Only one paragraph, and this woman never reappears in the story.   But Crowley is not one to be sloppy about leaving threads dangling in his narrative.

Who is she?

The twisting shadow of the Cold War moves over the life of this little college campus.  At the height of the Cuban Missile Crisis Falin... vanishes.  The manuscripts of his poems are mysteriously lost.  But the world edges back away from war, and life persists.

Many years later Kit speaks to her father of it:

"I think that back then, when he came to this country, there was a struggle going on between the angels of the nations, his and ours; and that in their anger and their fear, those angels came to destroy the world... 

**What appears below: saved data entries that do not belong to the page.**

(* ===== verification/GoStrings.v ===== *)
(** * GoStrings: the parts of Go's [strings], [unicode/utf8], [strconv],
    [encoding/hex] and [path/filepath] that panel4wp uses

    A Go string is a sequence of bytes; here it is a [string] of 8-bit
    [ascii] characters, and a rune is a [Z].  UTF-8 decoding follows
    [utf8.DecodeRuneInString]: an invalid byte decodes to U+FFFD and
    consumes one byte. *)
From S2P Require Import Prelude.
From Stdlib Require Export Ascii.

Open Scope string_scope.
Open Scope Z_scope.

#[global] Arguments String.append !_ _ : simpl nomatch.

(** ** Bytes and characters *)
Definition byteZ (c : ascii) : Z := Z.of_N (N_of_ascii c).
Definition chrZ (z : Z) : ascii := ascii_of_N (Z.to_N z).

(** Characters that a Rocq string literal cannot spell. *)
Definition NL : string := String (chrZ 10) "".
Definition CR : string := String (chrZ 13) "".
Definition TAB : string := String (chrZ 9) "".
Definition NUL : string := String (chrZ 0) "".
Definition DQ : string := String (chrZ 34) "".

(** Go raw strings cannot contain a backquote, so the development writes a
    backquote where the source has a double quote and substitutes it. *)
Fixpoint raw (s : string) : string :=
  match s with
  | EmptyString => ""
  | String c r => String (if Ascii.eqb c "`"%char then chrZ 34 else c) (raw r)
  end.

Definition inRange (lo hi : Z) (c : ascii) : bool := (lo <=? byteZ c) && (byteZ c <=? hi).
Definition isDigit (c : ascii) : bool := inRange 48 57 c.
Definition isLower (c : ascii) : bool := inRange 97 122 c.
Definition isUpper (c : ascii) : bool := inRange 65 90 c.
Definition isHexLower (c : ascii) : bool := isDigit c || inRange 97 102 c.

Fixpoint strForall (p : ascii -> bool) (s : string) : bool :=
  match s with EmptyString => true | String c r => p c && strForall p r end.

Fixpoint strExists (p : ascii -> bool) (s : string) : bool :=
  match s with EmptyString => false | String c r => p c || strExists p r end.

Definition inSet (set : string) (c : ascii) : bool := strExists (Ascii.eqb c) set.

(** [strings.ContainsAny(s, chars)] for ASCII [chars] (a byte below 0x80
    never occurs inside a multi-byte rune). *)
Definition containsAny (s chars : string) : bool := strExists (inSet chars) s.

Definition lenZ (s : string) : Z := Z.of_nat (String.length s).

(** ** Prefixes, suffixes, substrings *)
Definition hasPrefix (s p : string) : bool := String.prefix p s.

Fixpoint drop (n : nat) (s : string) : string :=
  match n, s with
  | S n', String _ r => drop n' r
  | _, _ => s
  end.

Fixpoint take (n : nat) (s : string) : string :=
  match n, s with
  | S n', String c r => String c (take n' r)
  | _, _ => ""
  end.

Definition trimPrefix (s p : string) : string :=
  if hasPrefix s p then drop (String.length p) s else s.

Fixpoint hasSuffix (s suf : string) : bool :=
  String.eqb s suf ||
  match s with EmptyString => false | String _ r => hasSuffix r suf end.
(* ===== verification/GoTime.v ===== *)
(** * GoTime: instants and the calendar

    A [time.Time] is its instant: nanoseconds since the Unix epoch.  The zero
    [time.Time] is the first instant of year 1. *)
From S2P Require Import Prelude GoStrings.

Definition time := Z.

Definition second : Z := 1000000000.
Definition minute : Z := 60 * second.
Definition hour : Z := 60 * minute.

Definition zeroTime : time := - 62135596800 * second.
Definition isZeroTime (t : time) : bool := t =? zeroTime.
Definition after (a b : time) : bool := b <? a.
Definition before (a b : time) : bool := a <? b.

(** [t.Unix()]: whole seconds, rounded down. *)
Definition unixSeconds (t : time) : Z := t / second.

(** Year, month and day of a day number counted from 1970-01-01, in the
    proleptic Gregorian calendar: years of the shifted calendar that starts in
    March, 400-year eras of 146097 days. *)
Definition civil (days : Z) : Z * Z * Z :=
  let z := days + 719468 in
  let era := z / 146097 in
  let doe := z mod 146097 in
  let yoe := (doe - doe / 1460 + doe / 36524 - doe / 146096) / 365 in
  let doy := doe - (365 * yoe + yoe / 4 - yoe / 100) in
  let mp := (5 * doy + 2) / 153 in
  let d := doy - (153 * mp + 2) / 5 + 1 in
  let m := if mp <? 10 then mp + 3 else mp - 9 in
  (yoe + era * 400 + (if m <=? 2 then 1 else 0), m, d).

(** The year as [Format] writes it: at least four digits, sign in front. *)
Definition formatYear (y : Z) : string :=
  if y <? 0 then "-" +:+ padZero 4 (- y) else padZero 4 y.

Definition yearOf (t : time) : Z := (civil (unixSeconds t / 86400)).1.1.

(** [t.UTC().Format("20060102T150405Z")]. *)
Definition formatCompact (t : time) : string :=
  let s := unixSeconds t in
  let '(y, m, d) := civil (s / 86400) in
  let sod := s mod 86400 in
  formatYear y +:+ padZero 2 m +:+ padZero 2 d +:+ "T" +:+
  padZero 2 (sod / 3600) +:+ padZero 2 ((sod / 60) mod 60) +:+ padZero 2 (sod mod 60) +:+ "Z".

(** Month and day are in range, so each takes two digits. *)
Lemma civil_bounds days y m d : civil days = (y, m, d) -> 1 <= m <= 12 /\ 1 <= d <= 31.
Proof.
  unfold civil. set (doe := (days + 719468) mod 146097).
  assert (0 <= doe < 146097) as Hdoe by (apply Z.mod_pos_bound; lia).
  set (yoe := (doe - doe / 1460 + doe / 36524 - doe / 146096) / 365).
  set (doy := doe - (365 * yoe + yoe / 4 - yoe / 100)).
  assert (0 <= doy <= 366) as Hdoy.
  { subst doy yoe. clearbody doe. Z.div_mod_to_equations. lia. }
  clearbody doy. set (mp := (5 * doy + 2) / 153).
  assert (0 <= mp <= 11) as Hmp by (subst mp; Z.div_mod_to_equations; lia).
  assert (1 <= doy - (153 * mp + 2) / 5 + 1 <= 31) as Hd
    by (subst mp; Z.div_mod_to_equations; lia).
  destruct (mp <? 10) eqn:E; [apply Z.ltb_lt in E|apply Z.ltb_ge in E]; intros [= <- <- <-]; lia.
Qed.
(* ===== verification/Core.v ===== *)
(** * Core: package [internal/core]

    The data shared by the panel and the worker ([site.go], [resources.go],
    [storage.go]) and its validation: identifiers, domains, relative paths,
    backup policies, resource limits and host capacity. *)
From S2P Require Import Prelude GoStrings GoPath GoRegexp GoFloat GoTime.

(** ** Site data *)
Definition Status := string.
Definition StatusCreating : Status := "creating".
Definition StatusRunning : Status := "running".
Definition StatusStopped : Status := "stopped".
Definition StatusFailed : Status := "failed".
Definition StatusDeleting : Status := "deleting".
Definition StatusUnhealthy : Status := "unhealthy".

Module Backup.
Record t := mk { ID : string; CreatedAt : time; Source : string }.
End Backup.

Definition BackupSourceManual := "manual".
Definition BackupSourceScheduled := "scheduled".
Definition BackupSourceSafety := "safety".

Module BackupPolicy.
Record t := mk {
  Enabled : bool;
  IntervalHours : Z;
  Retention : Z;
  NextRunAt : time;
  LastAttemptAt : time;
  LastSuccessAt : time;
  LastError : string;
}.
End BackupPolicy.

Module Operation.
Record t := mk {
  ID : string;
  Kind : string;
  State : string;
  StartedAt : time;
  FinishedAt : time;
  Error : string;
  Backup : option Backup.t;
  AdmissionRejected : bool;
}.
End Operation.

Module Site.
Record t := mk {
  ID : string;
  Domain : string;
  Title : string;
  AdminEmail : string;
  MemoryMB : Z;
  CPUs : f64;
  Status : string;
  Error : string;
  CreatedAt : time;
  Backups : list Backup.t;
  BackupPolicy : BackupPolicy.t;
  MailEnabled : bool;
  Operation : option Operation.t;
  HealthError : string;
  HealthCheckedAt : time;
}.
End Site.

Module Resources.
Record t := mk { MemoryMB : Z; CPUs : f64 }.
End Resources.

Module ResourcePlan.
Record t := mk { ID : string; Name : string; Resources : Resources.t }.
End ResourcePlan.

Module HostCapacity.
Record t := mk {
  OtherMemoryBytes : Z;
  OtherCPUs : f64;
  CPUs : f64;
  MemoryBytes : Z;
  ReservedCPUs : f64;
  ReservedMemoryBytes : Z;
  AllocatedCPUs : f64;
  AllocatedMemoryBytes : Z;
  DockerDiskFreeBytes : Z;
  DataDiskFreeBytes : Z;
}.
End HostCapacity.

Module StorageCapability.
Record t := mk {
  WordPressFilesystem : string;
  DatabaseFilesystem : string;
  SameFilesystem : bool;
  ProjectAccounting : bool;
  ProjectEnforcement : bool;
  Reason : string;
}.
End StorageCapability.

Module SiteRuntime.
Record t := mk {
  Status : string;
  Detail : string;
  Operation : option Operation.t;
  Resources : option Resources.t;
}.
End SiteRuntime.

(** ** Requests to the worker and their answers *)
Module CreateRequest.
Record t := mk { Site : Site.t; DBPassword : string; AdminPassword : string }.
End CreateRequest.

Module BackupRequest.
Record t := mk { Site : Site.t; BackupID : string }.
End BackupRequest.

Module DeleteBackupRequest.
Record t := mk { SiteID : string; BackupID : string }.
End DeleteBackupRequest.

Module RestoreRequest.
Record t := mk { Site : Site.t; BackupID : string; SafetyBackupID : string }.
End RestoreRequest.

Module UpdateRequest.
Record t := mk { Site : Site.t }.
End UpdateRequest.

Module ResourceRequest.
Record t := mk { Site : Site.t; Resources : Resources.t }.
End ResourceRequest.

(** The contents are bytes; on the wire they are base64. *)
Module FileRequest.
Record t := mk { SiteID : string; Path : string; Destination : string; Content : string }.
End FileRequest.

Module FileEntry.
Record t := mk { Name : string; Type_ : string; Size : Z; Modified : Z }.
End FileEntry.

Module FileContent.
Record t := mk { Name : string; Content : string }.
End FileContent.

Module ContainerStats.
Record t := mk { CPU : string; Memory : string; MemoryPC : string; NetIO : string; BlockIO : string; PIDs : string }.
End ContainerStats.

Module SiteStats.
Record t := mk { WordPress : option ContainerStats.t; Database : option ContainerStats.t }.
End SiteStats.

Module SiteStorage.
Record t := mk { WordPressBytes : Z; DatabaseBytes : Z; BackupBytes : Z }.
End SiteStorage.

(** ** Identifiers *)
Definition isLowerDigit (c : ascii) : bool := isLower c || isDigit c.

(** [domainLabel], [siteID] and [backupID]. *)
Definition domainLabel : re :=
  Seq (Cls isLowerDigit)
      (Alt (Seq (Rep 0 61 (Cls (fun c => isLowerDigit c || Ascii.eqb c "-"))) (Cls isLowerDigit)) Eps).
Definition siteID : re := exactly 16 isHexLower.
Definition backupID : re :=
  Seq (exactly 8 isDigit) (Seq (lit "T") (Seq (exactly 6 isDigit)
    (Seq (lit "Z") (Seq (lit "-") (exactly 8 isHexLower))))).

(** [NewID], [RandomPassword] and [NewBackupID], given the random bytes. *)
Definition newID (b : string) : string := hexEncode b.
Definition randomPassword (b : string) : string := hexEncode b.
Definition newBackupID (now : time) (b : string) : string := formatCompact now +:+ "-" +:+ hexEncode b.

Definition ValidID (id : string) : bool := matchString siteID id.
Definition ValidBackupID (id : string) : bool := matchString backupID id.

(** ** Validation *)
Definition ValidateBackupPolicy (p : BackupPolicy.t) : result unit :=
  if negb (BackupPolicy.Enabled p) then Ok tt
  else
    let h := BackupPolicy.IntervalHours p in
    if negb ((h =? 6) || (h =? 12) || (h =? 24) || (h =? 168))
    then Err (EMsg "backup interval must be 6, 12, 24, or 168 hours")
    else if (BackupPolicy.Retention p <? 1) || (30 <? BackupPolicy.Retention p)
    then Err (EMsg "backup retention must be between 1 and 30")
    else Ok tt.

Definition ValidRelativePath (path : string) (allowEmpty : bool) : bool :=
  if String.eqb path "" then allowEmpty
  else if (512 <? lenZ path) || hasPrefix path "/" || containsAny path (NUL +:+ NL +:+ CR +:+ "\")
  then false
  else
    let c := clean path in
    if String.eqb c "." || negb (String.eqb c path) then false
    else forallb (fun part => negb (String.eqb part "" || String.eqb part "." || String.eqb part ".."))
                 (split slash path).

Section validation.
Context `{Unicode}.

Definition NormalizeDomain (raw : string) : result string :=
  let domain := toLower (trimSpace raw) in
  if String.eqb domain "" || (253 <? lenZ domain) || containsAny domain ("/:@\" +:+ NL +:+ CR +:+ TAB +:+ " ")
  then Err (EMsg "invalid domain")
  else
    let labels := split "." domain in
    if (Z.of_nat (length labels) <? 2) then Err (EMsg "domain must include a suffix")
    else if negb (forallb (matchString domainLabel) labels) then Err (EMsg "invalid domain label")
    else if String.eqb (default "" (last labels)) "localhost" && negb (Z.of_nat (length labels) =? 2)
    then Err (EMsg "local domain must be one level below localhost")
    else Ok domain.

Definition ValidateSite (s : Site.t) : result unit :=
  if negb (ValidID (Site.ID s)) then Err (EMsg "invalid site ID")
  else match NormalizeDomain (Site.Domain s) with
  | Err e => Err e
  | Ok _ =>
    if String.eqb (trimSpace (Site.Title s)) "" || (120 <? runeCount (Site.Title s))
    then Err (EMsg "title must be 1 to 120 characters")
    else if containsAny (Site.Title s) (NL +:+ CR) then Err (EMsg "title must be one line")
    else if String.eqb (trimSpace (Site.AdminEmail s)) "" || (254 <? lenZ (Site.AdminEmail s)) ||
            containsAny (Site.AdminEmail s) (" " +:+ NL +:+ CR +:+ TAB) ||
            negb (contains (Site.AdminEmail s) "@")
    then Err (EMsg "invalid admin email")
    else if negb (Site.MemoryMB s =? 0) && ((Site.MemoryMB s <? 256) || (8192 <? Site.MemoryMB s))
    then Err (EMsg "memory must be between 256 and 8192 MB per container")
    else if isNaN (Site.CPUs s) || isInf (Site.CPUs s) ||
            negb (feqb (Site.CPUs s) (fofZ 0)) &&
            (fltb (Site.CPUs s) (quarter 1) || fgtb (Site.CPUs s) (fofZ 8))
    then Err (EMsg "CPU limit must be between 0.25 and 8 per container")
    else Ok tt
  end.
End validation.

(** ** Resources *)
Definition ResourceLimits (s : Site.t) : Z * f64 :=
  (if Site.MemoryMB s =? 0 then 512 else Site.MemoryMB s,
   if feqb (Site.CPUs s) (fofZ 0) then fofZ 1 else Site.CPUs s).

(** The float64 constant [.000001]. *)
Definition epsilon6 : f64 := fratio 1 1000000.

Definition validateResources (r : Resources.t) : result unit :=
  let c := Resources.CPUs r in
  if (Resources.MemoryMB r <? 256) || (8192 <? Resources.MemoryMB r)
  then Err (EMsg "memory must be between 256 and 8192 MiB per container")
  else if isNaN c || isInf c || fltb c (quarter 1) || fgtb c (fofZ 8) ||
          fgtb (fabs (fsub (fmul c (fofZ 4)) (fround (fmul c (fofZ 4))))) epsilon6
  then Err (EMsg "CPU must be between 0.25 and 8, in steps of 0.25, per container")
  else Ok tt.

Definition SiteResources (s : Site.t) : Resources.t :=
  let '(m, c) := ResourceLimits s in Resources.mk m c.

(** Struct equality [r1 == r2] (floats compared as floats). *)
Definition resourcesEqb (r1 r2 : Resources.t) : bool :=
  (Resources.MemoryMB r1 =? Resources.MemoryMB r2) && feqb (Resources.CPUs r1) (Resources.CPUs r2).

Definition validateResourcePlan (p : ResourcePlan.t) : result unit :=
  if negb (ValidID (ResourcePlan.ID p)) || String.eqb (trimSpace (ResourcePlan.Name p)) "" ||
     (60 <? runeCount (ResourcePlan.Name p)) || containsAny (ResourcePlan.Name p) (NL +:+ CR +:+ NUL)
  then Err (EMsg "resource plan needs a valid ID and a name of 1 to 60 characters")
  else validateResources (ResourcePlan.Resources p).

(** ** Host capacity *)
Definition AvailableMemoryBytes (h : HostCapacity.t) : Z :=
  Z.max 0 (wrap64 (wrap64 (wrap64 (HostCapacity.MemoryBytes h - HostCapacity.ReservedMemoryBytes h)
                           - HostCapacity.AllocatedMemoryBytes h)
                   - HostCapacity.OtherMemoryBytes h)).

Definition AvailableCPUs (h : HostCapacity.t) : f64 :=
  fmax (fofZ 0) (fsub (fsub (fsub (HostCapacity.CPUs h) (HostCapacity.ReservedCPUs h))
                            (HostCapacity.AllocatedCPUs h)) (HostCapacity.OtherCPUs h)).

Definition MiB : Z := 1024 * 1024.
Definition GiB : Z := 1024 * MiB.

Definition checkHost (h : HostCapacity.t) (r : Resources.t) : result unit :=
  match validateResources r with
  | Err e => Err e
  | Ok _ =>
    if (HostCapacity.MemoryBytes h <=? 0) || fleb (HostCapacity.CPUs h) (fofZ 0)
    then Err (EMsg "host capacity is unavailable")
    else if AvailableMemoryBytes h <? wrap64 (Resources.MemoryMB r * 2 * 1024 * 1024)
    then Err (EMsg "insufficient RAM capacity for both site containers and the host reserve")
    else if fgtb (fmul (Resources.CPUs r) (fofZ 2)) (fadd (AvailableCPUs h) epsilon6)
    then Err (EMsg "insufficient CPU capacity for both site containers and the host reserve")
    else if Z.min (HostCapacity.DockerDiskFreeBytes h) (HostCapacity.DataDiskFreeBytes h) <? 2 * GiB
    then Err (EMsg "at least 2 GiB free is required on Docker and panel data storage")
    else Ok tt
  end.

(** ** Storage *)
Definition SupportsProjectQuotas (c : StorageCapability.t) : bool :=
  String.eqb (StorageCapability.Reason c) "supported" &&
  String.eqb (StorageCapability.WordPressFilesystem c) "xfs" &&
  String.eqb (StorageCapability.DatabaseFilesystem c) "xfs" &&
  StorageCapability.SameFilesystem c && StorageCapability.ProjectAccounting c &&
  StorageCapability.ProjectEnforcement c.
(** Identifiers the program generates are accepted by its own validators:
    site and operation IDs made from 8 random bytes by [ValidID], backup IDs by
    [ValidBackupID] at every instant of the years 0 to 9999. *)
Theorem generated_ids_valid b8 b4 now :
  String.length b8 = 8%nat -> String.length b4 = 4%nat -> 0 <= yearOf now <= 9999 ->
  ValidID (newID b8) = true /\ ValidBackupID (newBackupID now b4) = true.
Proof.
  intros H8 H4 Hy. split; [by apply newID_valid|].
  unfold newBackupID. destruct (formatCompact_shape now Hy) as (day&clk&->&L8&F8&L6&F6).
  destruct (hexEncode_spec b4) as [Lb Fb]. rewrite !app_assoc_str.
  unfold ValidBackupID, matchString, backupID.
  apply match_exactly_app; [done..|]. apply matchK_lit. eexists. split; [reflexivity|].
  apply match_exactly_app; [done..|]. apply matchK_lit. eexists. split; [reflexivity|].
  apply matchK_lit. eexists. split; [reflexivity|].
  rewrite <- (app_nil_r_str (hexEncode b4)). apply match_exactly_app; [lia|done|done].
Qed.

Lemma generated_ids_valid_witness :
  ValidID (newID "abcdefgh") = true /\
  ValidBackupID (newBackupID (1790000000 * second) "wxyz") = true.
Proof. apply generated_ids_valid; [reflexivity|reflexivity|split; vm_compute; congruence]. Defined.

(** ** Domains *)

(** A DNS label: 1 to 63 bytes of [a-z0-9-], no hyphen at either end. *)
Definition isLabelChar (c : ascii) : bool := isLowerDigit c || Ascii.eqb c "-".
Definition labelOK (l : string) : Prop :=
  (1 <= String.length l <= 63)%nat /\ strForall isLabelChar l = true /\
  exists a m z, (l = String a "" /\ isLowerDigit a = true) \/
                (l = String a m +:+ String z "" /\ isLowerDigit a = true /\ isLowerDigit z = true).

"But no, of course it didn't happen," Kit said, and she rose up and went to the window, as though to release her thought or her soul that way.  "It didn't, it should have but it didn't.  Because the lesser angel of one nation interceded.  On our behalf.  He made an offer; he offered himself."

"The lesser angel," George said.  "The lesser angel."...

"The lesser angel," she said.  "Every nation has one: an angel who is all that the greater angel isn't.  Who can weep if the nation's angel can't; or laugh if it never does; who is small and weak and powerless, like us.  Except this once.  Because the lesser angel could say: Take this as a sop to your anger.  And it worked...

"It didn't have to be much.  It wasn't much.  It was only the thing most precious to him.  What would destroy him to lose.  His soul."

"They have souls?"

"His self.  His life."  A sheaf of papers, yellow American copy paper, the rough uneven lines of Russian words typed on the Undervud.  "They couldn't refuse that."

"They couldn't."

"They couldn't.  They can't.  It's how they are." 

 And if Soviet Russia had a lesser angel, the animating spirit of what was not the gray empire of the Politburo and the KGB and the gulags; I take it that America had one as well.

And that she remains.


Thanks to Ibram Kendi for his article this week in The Atlantic, A Battle between the Two Souls of America, which brought this back to my mind.